AP – Aproveitar que ainda você tem todos os diretores vivos. São pessoas de bastante idade, mas estão muito lúcidos e ativos.

GH – Essa é uma discussão interessante. Agora, até se afastando do interesse do nosso projeto, eu acho que vale à pena a gente sentar e fazer uma coisa sobre a BIREME e essas relações a partir do seu lugar de coordenador de programa nesse processo tão impactante.

AP – Eu, quando saí da OPS, você é obrigado a fazer o que eles chamam de debrief, que é a tua vivência na OPS.

CH – Quase um memorial?

AP – Um memorial. É interessante você ver como a BIREME, realmente, representou uma mudança de paradigma. Uma mudança de paradigma tanto para a área de informação científica, como para a área de pesquisa.

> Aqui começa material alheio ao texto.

(* ===== verification/Ep.v ===== *)
(** * Endpoints

    Model of [libsel4gpi/src/endpoint_component.c]: endpoint objects, allocated in
    the root task and copied to the cspace of their holder, and the requests on
    them. *)

From stdpp Require Import base numbers list gmap.
From S2P Require Import Prelude Badge Registry State Component PdResources Resspc Mo Ads PdObj.

Definition EP_RPC_MAGIC : Z := 0x4550.

Inductive EpMessage :=
| EpAlloc
| EpGet (for_other_PD : bool)
| EpForge
| EpDisconnect
| EpBadge (badge : Z) (is_core_cap : bool)
| EpUnknown.

(** the reply to a badge request carries the tag of an allocation: its two slots
    are read as those of EpAllocReturnMessage, which has the same layout *)
Inductive EpReturnMessage :=
| EpNoReturn
| EpAllocReturn (slot raw_ep_slot : Z)
| EpGetReturn (slot : Z).

Section Ep.
Context `{UTHash} (sys : list xcall -> xcall -> Z * Z).
Context (run_cb : CB -> nat -> nat -> M server unit).

Definition ep_load (a : nat) : M server ep_t := obj_load ep_p a.

Definition ep_new (ep : nat) : M server Z :=
  r ← ext sys VkaAllocEndpoint [server_vka];
  let '(error, cptr) := r : Z * Z in
  if negb (error =? 0) then mret error else
  obj_store ep_p ep (set_endpoint_in_RT cptr) ;; mret 0.

Definition ep_destroy (ep : nat) : M server unit :=
  e ← ep_load ep;
  ext_ sys VkaCnodeRevoke [server_vka; endpoint_in_RT e] ;;
  ext_ sys VkaFreeObject [endpoint_in_RT e].

Definition on_ep_registry_delete (node arg : nat) : M server unit :=
  e ← ep_load node;
  resource_component_remove_from_rt run_cb ep_component (ep_id e) ;;
  ep_destroy node.

Definition ep_allocate (client_id : Z) (forge : bool) : M server (Z * option nat * Z) :=
  resource_component_allocate sys ep_component ep_p ep_zero set_ep_id ep_new client_id
    BADGE_OBJ_ID_NULL forge true.

(** the error code, [*ret_ep_in_PD] if it was set, and [*ret_badged_ep] *)
Definition ep_component_allocate (client_pd : Z) : M server (Z * option Z * Z) :=
  pd_data ← pd_component_registry_get_entry_by_id client_pd;
  match pd_data with None => mret (DEFAULT_ERR, None, CapNull) | Some pd =>
  r ← ep_allocate client_pd false;
  let '(error, ep_entry, badged_ep) := r : Z * option nat * Z in
  if negb (error =? 0) || (badged_ep =? CapNull) then mret (DEFAULT_ERR, None, badged_ep) else
  ep ← deref ep_entry;
  p ← pd_load pd;
  e ← ep_load ep;
  r ← resource_component_transfer_cap sys server_vka (pd_vka p) (endpoint_in_RT e) false 0;
  let '(error, ep_in_pd) := r : Z * option Z in
  if negb (error =? 0) then mret (error, None, badged_ep)
  else mret (0, ep_in_pd, badged_ep)
  end.

Definition handle_ep_allocation (sender_badge : Z) : M server (handled EpReturnMessage) :=
  r ← ep_component_allocate (get_client_id_from_badge sender_badge);
  let '(error, ep_in_PD, badged_ep) := r : Z * option Z * Z in
  mret (replied error (EpAllocReturn badged_ep (default 0 ep_in_PD))).

Definition handle_ep_disconnect (sender_badge : Z) : M server (handled EpReturnMessage) :=
  let ep_id := get_object_id_from_badge sender_badge in
  pd_data ← pd_component_registry_get_entry_by_id (get_client_id_from_badge sender_badge);
  match pd_data with
  | None => mret (replied DEFAULT_ERR (EpGetReturn 0))
  | Some pd =>
      s ← get_state;
      error ← pd_remove_resource run_cb pd
                (make_res_id GPICAP_TYPE_EP (space_id (ep_component s)) ep_id);
      mret (replied error (EpGetReturn 0))
  end.

Definition ep_get_by_badge (badge : Z) : M server (option nat) :=
  resource_component_registry_get_by_badge ep_p badge.

Definition handle_get_raw_endpoint (m : ipc) (sender_badge : Z) (for_other_PD : bool)
  : M server (handled EpReturnMessage) :=
  let answer error slot := replied error (EpGetReturn slot) in
  if negb (sel4gpi_rpc_check_cap m GPICAP_TYPE_NONE) then mret (answer DEFAULT_ERR 0) else
  pd_data ← (if for_other_PD then resource_component_registry_get_by_badge pd_p (GetBadge m 0)
             else resource_component_registry_get_by_id pd_p (get_client_id_from_badge sender_badge));
  match pd_data with None => mret (answer DEFAULT_ERR 0) | Some pd =>
  ep_data ← ep_get_by_badge sender_badge;
  match ep_data with None => mret (answer DEFAULT_ERR 0) | Some ep =>
  p ← pd_load pd;
  e ← ep_load ep;
  r ← resource_component_transfer_cap sys server_vka (pd_vka p) (endpoint_in_RT e) false 0;
  let '(error, dest) := r : Z * option Z in
  if negb (error =? 0) then mret (answer error 0)
  else mret (answer 0 (default 0 dest))
  end end.

(** the object that is forged has no endpoint *)
Definition handle_forge_req (sender_badge : Z) : M server (handled EpReturnMessage) :=
  r ← ep_allocate (get_client_id_from_badge sender_badge) true;
  let '(error, _, badged_ep) := r : Z * option nat * Z in
  mret (replied error (EpAllocReturn badged_ep 0)).

Definition handle_badge_req (m : ipc) (sender_badge badge : Z) (is_core_cap : bool)
  : M server (handled EpReturnMessage) :=
  let failed error := replied error (EpAllocReturn 0 0) in
  ep_data ← ep_get_by_badge sender_badge;
  match ep_data with None => mret (failed DEFAULT_ERR) | Some ep =>
  dest_pd_data ← pd_component_registry_get_entry_by_badge (GetBadge m 0);
  match dest_pd_data with None => mret (failed DEFAULT_ERR) | Some dest_pd =>
  r ← pd_send_cap sys run_cb dest_pd None CapNull CapNull sender_badge true is_core_cap;
  let '(error, tracked_ep_slot, _) := r : Z * option Z * bool in
  if negb (error =? 0) then mret (failed DEFAULT_ERR) else
  p ← pd_load dest_pd;
  e ← ep_load ep;
  r ← resource_component_transfer_cap sys server_vka (pd_vka p) (endpoint_in_RT e) true badge;
  let '(error, dest) := r : Z * option Z in
  if negb (error =? 0) then mret (failed error)
  else mret (replied 0 (EpAllocReturn (default 0 tracked_ep_slot) (default 0 dest)))
  end end.

Definition ep_component_handle (m : ipc) (magic : Z) (msg : EpMessage) (sender_badge : Z)
  : M server (handled EpReturnMessage) :=
  let invalid := replied DEFAULT_ERR EpNoReturn in
  if negb (magic =? EP_RPC_MAGIC) then mret invalid
  else if (get_object_id_from_badge sender_badge =? BADGE_OBJ_ID_NULL)
          && match msg with EpAlloc | EpForge => false | _ => true end then mret invalid
  else
    match msg with
    | EpAlloc => handle_ep_allocation sender_badge
    | EpDisconnect => handle_ep_disconnect sender_badge
    | EpGet for_other_PD =>
        h ← handle_get_raw_endpoint m sender_badge for_other_PD;
        mret (used_recv_cap for_other_PD h)
    | EpForge => h ← handle_forge_req sender_badge; mret (used_recv_cap true h)
    | EpBadge badge is_core_cap => handle_badge_req m sender_badge badge is_core_cap
    | EpUnknown => mret invalid
    end.

Definition ep_component_initialize : M server unit :=
  space ← default_space sys GPICAP_TYPE_EP;
  s ← get_state;
  resource_component_initialize ep_component set_ep_component GPICAP_TYPE_EP space
    (server_ep_obj s) CbEp.
End Ep.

GH – Para outros países está tendo um impacto efetivo, até nessa mudança de quais são os critérios que organizam a produção acadêmica que a qualificam e de como se dá avaliação. Apesar da Fiocruz ser meio retrograda muitas vezes, tem uma tabela em que você faz pontos. Agora foi que a gente conseguiu introduzir como critério de avaliação, o Scielo.

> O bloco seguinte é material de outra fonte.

(* ===== verification/Server.v ===== *)
(** * The GPI server

    Model of [libsel4gpi/src/gpi_server.c] and resource_component_handle of
    [resource_component_utils.c]: the order in which the components are
    initialized, the dispatch of a message to the component of its badge's type,
    the reply and the receive slot; and the recursion between the registries, whose
    callbacks delete entries of other registries.

    [call_cb n] runs a callback with [n] levels of callbacks under it. *)

From stdpp Require Import base numbers list gmap strings.
From S2P Require Import Prelude Strings Badge Registry LinkedList CapTracking State ResourceTypes Component PdResources Resspc Mo Ads AdsRequests Elf Cpu PdObj Dump PdComponent Ep.

Definition RT_PD_ID : Z := 0.
Definition GPI_SERVER_BADGE_PARENT_VALUE : Z := 0xdeadbeef.

(** the messages of a component *)
Definition request (c : component) : Type :=
  match c with
  | AdsComponent => AdsMessage
  | MoComponent => MoMessage
  | CpuComponent => CpuMessage
  | PdComponent => PdMessage
  | EpComponent => EpMessage
  | ResspcComponent => ResSpcMessage
  end.
Definition return_message (c : component) : Type :=
  match c with
  | AdsComponent => AdsReturnMessage
  | MoComponent => MoReturnMessage
  | CpuComponent => CpuReturnMessage
  | PdComponent => PdReturnMessage
  | EpComponent => EpReturnMessage
  | ResspcComponent => ResSpcReturnMessage
  end.

(** what the server takes from its build, the kernel and the libraries *)
Record platform := Platform {
  GPI_CLEANUP_RS_DEPTH : Z;
  GPI_CLEANUP_PD_DEPTH : Z;
  reservation_type : reservation_types;
  config_x86_64 : bool;
  config_debug_build : bool;
  PD_CAP_ROOT : Z;
  api_make_guard_skip_word : Z -> Z;
  SEL4_USER_CONTEXT_COUNT : Z;
  vcpu_reg_indices : list Z;
  OSM_PD_RUNTIME : Z;
  (* nanopb: the magic number and the message in an IPC buffer, or nothing *)
  pb_decode : forall c : component, list Z -> option (Z * request c);
  (* images: the architecture, SGLIB's sort, the archive and the memory of the root
     task, and the entries of the auxiliary vector *)
  config_arch_arm : bool;
  STACK_CALL_ALIGNMENT : Z;
  sglib_quick_sort : (sel4gpi_elf_region_t -> sel4gpi_elf_region_t -> Z) ->
    list sel4gpi_elf_region_t -> list sel4gpi_elf_region_t;
  elf_newFile : list Z -> option elf_t;
  root_memory : Z -> Z;
  AT_SEL4_IPC_BUFFER_PTR : Z;
  AT_SEL4_TCB : Z;
  AT_OSM_SHARED_DATA : Z;
  (* for the extraction of models *)
  extraction : extraction_env
}.

Section Server.
Context `{UTHash} (sys : list xcall -> xcall -> Z * Z) (P : platform).

(** ** Callbacks *)
Fixpoint call_cb (depth : nat) (cb : CB) (node arg : nat) : M server unit :=
  match depth with
  | O => no_fuel
  | S depth =>
      let run_cb := call_cb depth in
      match cb with
      | CbMo => on_mo_registry_delete sys run_cb node arg
      | CbAds => on_ads_registry_delete sys run_cb node arg
      | CbCpu => on_cpu_registry_delete sys run_cb node arg
      | CbPd => on_pd_registry_delete sys run_cb node arg
      | CbResspc => on_resspc_registry_delete sys run_cb (GPI_CLEANUP_RS_DEPTH P)
                      (GPI_CLEANUP_PD_DEPTH P) node arg
      | CbEp => on_ep_registry_delete sys run_cb node arg
      | CbAttach => on_attach_registry_delete sys run_cb node arg
      | CbHeld => pd_held_resource_on_delete sys run_cb node arg
      | CbLink => pd_linkage_on_delete run_cb node arg
      end
  end.

Context (run_cb : CB -> nat -> nat -> M server unit).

AP – Eu imagino o que devem sofrer.

GH – Não estou acostumado a sentar em comitê e a apanhar, mas acho que é um ponto muito importante para a gente conversar na sessão.

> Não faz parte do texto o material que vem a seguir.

Lemma insert_named_keeps a id rid s r : fresh a s -> rget p s = Some r -> free_id r id ->
  (id <= max_object_id r -> rid = id) ->
  consistent ((resource_registry_insert p (Node a id 0 zero) ;; obj_store p a (set_id rid)) s).2.
Proof.
  intros Hf Hr Hid Hrid. pose proof (fresh_consistent _ _ Hf) as Hc.
  pose proof (fresh_not_in a s r Hf Hr) as Ha.
  unfold mbind, M_bind, resource_registry_insert, reg_load, mbind, M_bind. rewrite Hr.
  change (with_count 1 (Node a id 0 zero)) with (Node a id 1 zero).
  cbn [object_id]. unfold assert_. destruct (Z.leb_spec id (max_object_id r)) as [Hle|]; [|done].
  rewrite (Hrid Hle). cbn [mret M_ret reg_store modify].
  set (r' := with_head (hash_add (head r) (Node a id 1 zero)) r).
  assert (node_at a (head r') = Some (Node a id 1 zero)) as Hn.
  { unfold r', hash_add. simpl. clear - Ha. induction (head r) as [|n l IH]; csimpl in *.
    - by rewrite Nat.eqb_refl.
    - apply not_elem_of_cons in Ha as [Hne Ha]. destruct (Nat.eqb_spec (n_addr n) a); [congruence|].
      by apply IH. }
  rewrite (obj_store_run p a r' (Node a id 1 zero) _ (rput p r' s)); [|by apply (rget_rput r' s r)|done].
  simpl. rewrite rput_rput. unfold r', hash_add. simpl. rewrite upd_last by done.
  apply (add_consistent s r (Node a id 1 (set_id id zero))); [done|by apply fresh_unlinked|done..].
Qed.
End Tracked.
End Insertion.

CH – O Programa Livro Texto está ligado a recursos humanos?

AP – Ele começou ligado a recursos humanos. Aqui no Brasil, era o PPREPS [Programa de Preparação Estratégica de Pessoal de Saúde], quem administrava. E, depois a fundação vinculada a OPS, que foi quem assumiu esse programa. E não sei o que te dizer. Mas acho que ele teve um momento histórico importante. Era um momento de dificuldade de acesso à literatura, aos livros de texto, e também dificuldade financeira. Então, o que a OPS fez, foi editar esses livros e vender a um preço mais conveniente. Então, você tinha os pontos de venda da OPS, onde você podia comprar os livros-textos, e tinha acesso a eles com boas traduções etc. Depois, com a criação de um mercado interessante, na América Latina como um todo etc; no Brasil, com a expansão do ensino médio, você teve as próprias editoras fazendo esse papel. Conseguindo, inclusive, financiar. Por exemplo, a OPS não tinha acesso, você tinha que pagar à vista. Então, você tem no mercado editorial privado, livros ao mesmo preço, ou mais baratos, com pontos de venda espalhados pelo Brasil inteiro com os títulos. O Programa Livro Texto, historicamente, está tentando sobreviver. Agora está publicando alguns textos que não têm appeal mercadológico ou que as editoras não publicam, mas o programa publica. O papel desse programa é uma coisa que precisa ser repensada. Eu não sei te dizer exatamente, como ele está agora. Quando o Pedro Brito estava no programa de recursos humanos, ele era o responsável. Não sei te dar uma avaliação do que seria esse programa e o seu futuro. Mas, eu sei que ele passou por uma crise, nesse momento que não tinha muito sentido, os textos do programa do Paltex [Programa de Livros Textos], pois eram os mesmos livros que estavam nas editoras. O Paltex tinha meia dúzia de pontos de venda, esses daqui tinham centenas e vendiam mais barato. Passou o momento histórico da necessidade da OPS produzir livros.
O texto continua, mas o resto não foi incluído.